Authors: Renée David Aeschlimann Published:

Chances are, if you haven’t heard them, you will have heard of them. TED talks are lectures featuring high profile speakers, broadcast on the internet for free. The topics of the talks range from science to culture and societal issues. The talks are part of a special, privately-owned brand of event, the TED Conference, which

Chances are, if you haven’t heard them, you will have heard of them. TED talks are lectures featuring high profile speakers, broadcast on the internet for free. The topics of the talks range from science to culture and societal issues. The talks are part of a special, privately-owned brand of event, the TED Conference, which started life in the 1980’s focusing on technology, entertainment and design (hence the abbreviation TED).

A common feature of most of the talks is hooking the listener through powerful story-telling. This flair for entertainment has also been criticized as relegating the scientist to a stand up comedian of sorts, watering down whatever substance the talk might otherwise have.

Some of the talks available on the TED website focus on education, and also touch upon the theme of youth unemployment. LLinE picked three of them and asked two education experts to review the talks of their choice.

Renée Aeschlimann is a French journalist specialising on themes of education. Stephen P. Heyneman is Professor of International Education Policy at Vanderbilt University, USA.


Richard Wilkinson: How economic inequality harms societies

Richard Wilkinson argues societies that are more equal are healthier and happier.

 


Charles Leadbeater: Education innovation in the slums

All schools should become as disruptive and informal as those Charles Leadbeater saw in the slums of Brazil.

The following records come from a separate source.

(* ===== verification/Process.v ===== *)
(** * The calling process

    [include/syscape/detail/process/common.hpp],
    [include/syscape/detail/process/posix.hpp] and
    [include/syscape/detail/process/linux.hpp]: identifiers, the command line,
    the growing buffers of [readlink], [getcwd] and [sched_getaffinity], the
    parser of [/proc/self/stat] with the queries on it, nice values and
    resource limits. *)
From S2P Require Import Prelude Result CppText Utf8 System Os.

(** ** common.hpp *)

(** Nanoseconds. *)
Record cpu_time_usage := Cpu_time_usage { user : Z; system : Z }.

Record memory_usage_snapshot := Memory_usage_snapshot {
  resident_bytes : Z;
  virtual_bytes : Z
}.

Inductive limit_resource :=
  | core_file_size | limit_cpu_time | file_size | open_files | stack_size | address_space.

Record resource_limit_bound := Resource_limit_bound { amount : Z; unlimited : bool }.

#[global] Instance resource_limit_bound_eq_dec : EqDecision resource_limit_bound.
Proof. solve_decision. Defined.

Record resource_limit_snapshot := Resource_limit_snapshot {
  soft : resource_limit_bound;
  hard : resource_limit_bound
}.

Definition validate_utf8_path (v : result text) : result text :=
  t ← v;
  if empty t || negb (is_valid_utf8 t)
  then if empty t then fail errc_malformed_data else fail errc_invalid_encoding
  else Value t.

Definition validate_utf8_arguments (v : result (list text)) : result (list text) :=
  arguments ← v;
  for_each (fun argument => reject (negb (is_valid_utf8 argument)) errc_invalid_encoding) arguments;;
  Value arguments.

(** ** posix.hpp *)

(** Instantiated at [int]: the branch of signed types. *)
Definition validate_priority_in (v least_value greatest_value : Z) : result Z :=
  if (v <? least_value) || (greatest_value <? v) then fail errc_malformed_data else Value v.

(** [rlim_t] is an unsigned 64-bit integer and [RLIM_INFINITY] its maximum. *)
Definition RLIM_INFINITY : Z := uint64_max.

Definition convert_rlim_amount (v infinity_marker : Z) : result resource_limit_bound :=
  if v =? infinity_marker then Value (Resource_limit_bound 0 true)
  else Value (Resource_limit_bound v false).

Definition validate_limit_pair (soft hard : resource_limit_bound) : result unit :=
  let soft_within_hard :=
    unlimited hard || (negb (unlimited soft) && (amount soft <=? amount hard)) in
  if negb soft_within_hard then fail errc_malformed_data else Value ().

(** The [RLIMIT_*] constants of Linux. *)
Definition native_limit_resource (kind : limit_resource) : result Z :=
  match kind with
  | core_file_size => Value 4
  | limit_cpu_time => Value 0
  | file_size => Value 1
  | open_files => Value 7
  | stack_size => Value 3
  | address_space => Value 9
  end.

(** ** linux.hpp: identifiers *)

Definition process_id_value (v : Z) (zero_is_valid : bool) : result Z :=
  if (v <? 0) || (negb zero_is_valid && (v =? 0)) then fail errc_malformed_data
  else Value (wrap 32 v).

(** ** The command line *)

(** The loop from [start]: one unit of fuel is one argument. *)
Fixpoint argument_loop (fuel : nat) (input : text) (start : nat) (arguments : list text)
    : list text :=
  match fuel with
  | O => arguments
  | S fuel =>
      match find ch_nul input start with
      | None => arguments ++ [substr_from start input]
      | Some stop =>
          argument_loop fuel input (S stop) (arguments ++ [substr start (stop - start) input])
      end
  end.

Definition parse_command_line (input : text) : result (list text) :=
  match last input with
  | None => Value []
  | Some back =>
      if negb (is_char back ch_nul) then fail errc_malformed_data
      else
        let input := removelast input in
        Value (argument_loop (S (length input)) input 0 [])
  end.

(** ** /proc/self/stat *)

Record runtime_statistics := Runtime_statistics {
  user_ticks : Z;
  system_ticks : Z;
  threads : Z;
  start_ticks : Z;
  virtual_size_bytes : Z;
  resident_pages : Z
}.

Definition stat_separator (v : ascii) : bool :=
  is_char v " " || is_char v ch_tab || is_char v ch_lf || is_char v ch_cr || is_char v ch_ff ||
  is_char v ch_vt.

Definition parse_stat_field (token : text) : result Z :=
  if empty token then fail errc_malformed_data
  else
    let parsed := from_chars_unsigned uint64_max 10 token in
    if out_of_range parsed then fail errc_value_too_large
    else if negb (consumed parsed token) then fail errc_malformed_data
    else Value (fc_value parsed).

Definition required_fields : nat := 22.

(** The tokenizing loop: at most [required_fields] tokens. *)
Definition stat_fields (remainder : text) : list text :=
  match loop_state (each_token (R := False) stat_separator
          (fun fields => length fields <? required_fields)%nat remainder
          (fun token fields => Next (fields ++ [token])) []) with
  | Next fields => fields
  | Return no => match no with end
  end.
Definition with_description (val : text) (r : service_record) : service_record :=
  Service_record (service_name r) (Some val) (Some val) (state_of r) (startup_type r) (pid r)
    (executable_path r).

Definition with_executable (val : text) (r : service_record) : service_record :=
  Service_record (service_name r) (display_name r) (service_description r) (state_of r)
    (startup_type r) (pid r) (Some val).

Definition with_startup (s : service_startup) (r : service_record) : service_record :=
  Service_record (service_name r) (display_name r) (service_description r) (state_of r) s (pid r)
    (executable_path r).

Definition unit_entry (section key val : text) (r : service_record) : service_record :=
  if same section (lit "Unit") then
    if same key (lit "Description") && bool_decide (service_description r = None)
    then with_description val r else r
  else if same section (lit "Service") then
    if same key (lit "ExecStart") && bool_decide (executable_path r = None)
    then with_executable val r else r
  else r.

Definition unit_line (line : text) (s : unit_state) : step unit_state Empty_set :=
  if empty line || front_is "#" line || front_is ";" line then Next s
  else if section_header line then
    Next (Unit_state (inner line) (same (inner line) (lit "Install") || has_install_section s)
            (unit_record s))
  else
    match key_value "=" line with
    | None => Next s
    | Some (key, val) =>
        Next (Unit_state (current_section s) (has_install_section s)
                (unit_entry (current_section s) key val (unit_record s)))
    end.

Definition parse_systemd_service_file (content unit_name : text) : service_record :=
  let s := loop_end (each_line content unit_line (Unit_state [] false (new_service unit_name))) in
  if has_install_section s then with_startup manual (unit_record s) else unit_record s.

Ken Robinson: Bring on the revolution

Sir Ken Robinson champions a rethink of our school systems, from standardised to individualised education.


You Say You Want a Revolution:
Responses to Three TED Talks on Education

Stephen P. Heyneman

The Ted Talks of Charles Leadbeater, Education Innovation in the Slums, Sir Ken Robinson, Bring on the Learning Revolution, and Richard Wilkinson How Economic Inequality Harms Societies, share a common element – they all want a revolution.

Leadbeater focuses on slums in Brazil, Kenya and India and the inability of formal schooling to respond adequately to children’s needs from those slums. Robinson’s lecture covers issues of technology with the focus on the assertion that today’s youth need to be attracted to knowledge, and not have knowledge pushed at them. Wilkinson’s presentation concentrates on the inequalities in income and wealth suggesting that societies with more equality are blessed with greater standards of health, welfare and education.

All three ring true. The audiences are uniformly impressed with the punch lines, the compelling graphics, the jokes and asides. These TED Talks are effective. So what is the problem?

The problem is that they are not lectures, but sermons. They are, for instance, uniformly uninformed as to history. In the case of Wilkinson, no mention is made of the economic equality of the former Soviet Union and the mindless suppression of individual initiative. In the case of Robinson, no mention is made of the fact that technological changes have happened before. Much is made of the fact that teenagers do not wear wristwatches because there are so many other available digital devices to tell time.  Yet how many older adults use pocket watches?  Technical change did not start yesterday. But the case of Leadbeater is even more egregious. He points to the Kenyan public school children as still being forced “to memorize the kings of England” thus getting a loud laugh from the audience at how stupid the formal school system is, while completely ignoring the half century of Kenyan curriculum development. It sounds funny to those who don’t know Kenyan education; to those who know Kenyan education it sounds insulting.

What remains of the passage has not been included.